締結された平和条約の合意書を雲隠れ本国へ即座に送り、忍頭の身柄を引き取るため、雷影の使者が訪れていた。
「……確認いたしました。確かに、火影様の署名と、我が方の全権の署名が入った合意書の原本です」
褐色の肌に銀色の髪。切れ長の目をした十五歳前後の若き女性。彼女は感情を一切表に出さず、冷徹な手つきで巻物を広げた。印を結ぶと、巻物を光の柱で包み込んだ。
「『天送の術』」
物質を光の速度で転送する、雲隠れの秘術。凄まじい発光と共に、木ノ葉に圧倒的有利な条件で結ばれた合意書が一瞬にして虚空へと消え去った。
(あの術……間違いない。のちの雷影の秘書官となる、マブイだ。)
俺は転生者としての知識と目の前の光景を一致させ、思わず彼女の顔をマジマジと見つめてしまった。
(今の十五歳くらいのままでも十分に整った顔立ちの美少女だが……大人になったら、原作通りのあんな美女になるのか……)
つい無遠慮な視線をじっと送ってしまった俺の背後で、トンボやゲンマたちがヒソヒソと下世話な囁き合いをしているのが聞こえた。
「……おい、見たかよ」
「ああ。隊長があんなに女をガン見するなんて珍しいな」
「まさかの一目惚れか? 死神にも春が来たってか」
その声は、当然マブイの耳にも届いていた。
「……」
普段は感情を見せないはずのマブイが、少し居心地が悪そうに視線を彷徨わせ、耳の先を微かに赤く染めて咳払いをした。
「……な、何か私の顔についていますか、木ノ葉の『猟犬』の隊長殿」
「あ、いや。ただ気になっただけです(術が)」
「きっ……!? な、何を急に……!」
マブイが顔を真っ赤にして後ずさる。
「……おいおい、どストレートだぜ隊長」
「死神の口説き文句、恐るべしだな」
後ろのバカ共がさらにニヤニヤと笑う。俺はしまったと思い、慌てて手を振った。
「いや、違います! そういう意味じゃなくて、(術が)将来有望だなという将来性の話で……!」
俺の言い訳は、かえって痛々しく響いただけだった。マブイは恥ずかしさと怒りが混じったような目で俺をキッと睨みつけると、引き渡された忍頭を乱暴に引っ立てた。

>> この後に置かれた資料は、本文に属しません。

Lemma get_attrs_from_odimgroup_reads_witness :
  exists out,
    get_attrs_from_odimgroup ["object"; "date"] Cases.exported_file
                             (Group ["what"]) Examples.how_root = Ok out
    /\ out !! "object" = Some (PStr "PVOL")
    /\ out !! "hierarchy" = Some (PStr "how").
Proof.
  assert (Hok : is_ok (get_attrs_from_odimgroup ["object"; "date"] Cases.exported_file
                                     (Group ["what"]) Examples.how_root))
    by (vm_compute; exact I).
  destruct (get_attrs_from_odimgroup ["object"; "date"] Cases.exported_file
                                     (Group ["what"]) Examples.how_root) as [out|e] eqn:H; [|destruct Hok].
  exists out. split; [reflexivity|].
    rewrite !(get_attrs_from_odimgroup_reads _ _ _ _ _ _ H).
    split; by_computation.
Defined.

Lemma odim_setattrs_reads_back_witness :
  get_attrs_from_odimgroup
    ["object"] (fst (odim_setattrs Examples.what_root ["object"; "version"] []))
    (Group (split_path "what")) Examples.how_root
  = Ok (setattr Examples.how_root "object" (PStr "PVOL"))
  /\ get_attrs_from_odimgroup
       ["source"] (fst (odim_setattrs Cases.padded_what ["source"; "count"] []))
       (Group (split_path "what")) Examples.how_root
     = Ok (setattr Examples.how_root "source" (PStr "RAD"))
  /\ get_attrs_from_odimgroup
       ["count"] (fst (odim_setattrs Cases.padded_what ["source"; "count"] []))
       (Group (split_path "what")) Examples.how_root
     = Ok (setattr Examples.how_root "count" (PInt (2 ^ 63))).
Proof.
  split; [|split].
  - apply (odim_setattrs_reads_back
             Examples.what_root ["object"; "version"] []
             (fst (odim_setattrs Examples.what_root ["object"; "version"] []))
             "what" "object" (PStr "PVOL") Examples.how_root).
    + by_computation.
    + by_computation.
    + apply list_elem_of_here.
    + by_computation.
    + exact I.
  - apply (odim_setattrs_reads_back
             Cases.padded_what ["source"; "count"] []
             (fst (odim_setattrs Cases.padded_what ["source"; "count"] []))
             "what" "source" (PStr (String "R" (String "A" (String "D" (String Ascii.zero EmptyString)))))
             Examples.how_root).
    + by_computation.
    + by_computation.
    + apply list_elem_of_here.
    + by_computation.
    + exact I.
  - apply (odim_setattrs_reads_back
             Cases.padded_what ["source"; "count"] []
             (fst (odim_setattrs Cases.padded_what ["source"; "count"] []))
             "what" "count" (PInt (2 ^ 63)) Examples.how_root).
    + by_computation.
    + by_computation.
    + apply list_elem_of_further, list_elem_of_here.
    + by_computation.
    + exact I.
Defined.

「……木ノ葉の猟犬の恐ろしさ。雷影様にも、しかと報告させていただきます!」
「ですから、誤解ですって……」
足早に去っていくマブイの背中を見送りながら、俺は深くため息をついた。
第三次忍界大戦の完全な終結と、日向の長きにわたる呪縛からの解放。その二つの巨大な歴史の転換点は、こんな間の抜けた空気の中で、静かに幕を下ろしたのだった。
忍界歴51年
白眼強奪未遂事件
雲隠れの忍が深夜に日向一族の屋敷に侵入し、日向ヒナタ(三歳)を誘拐しようした。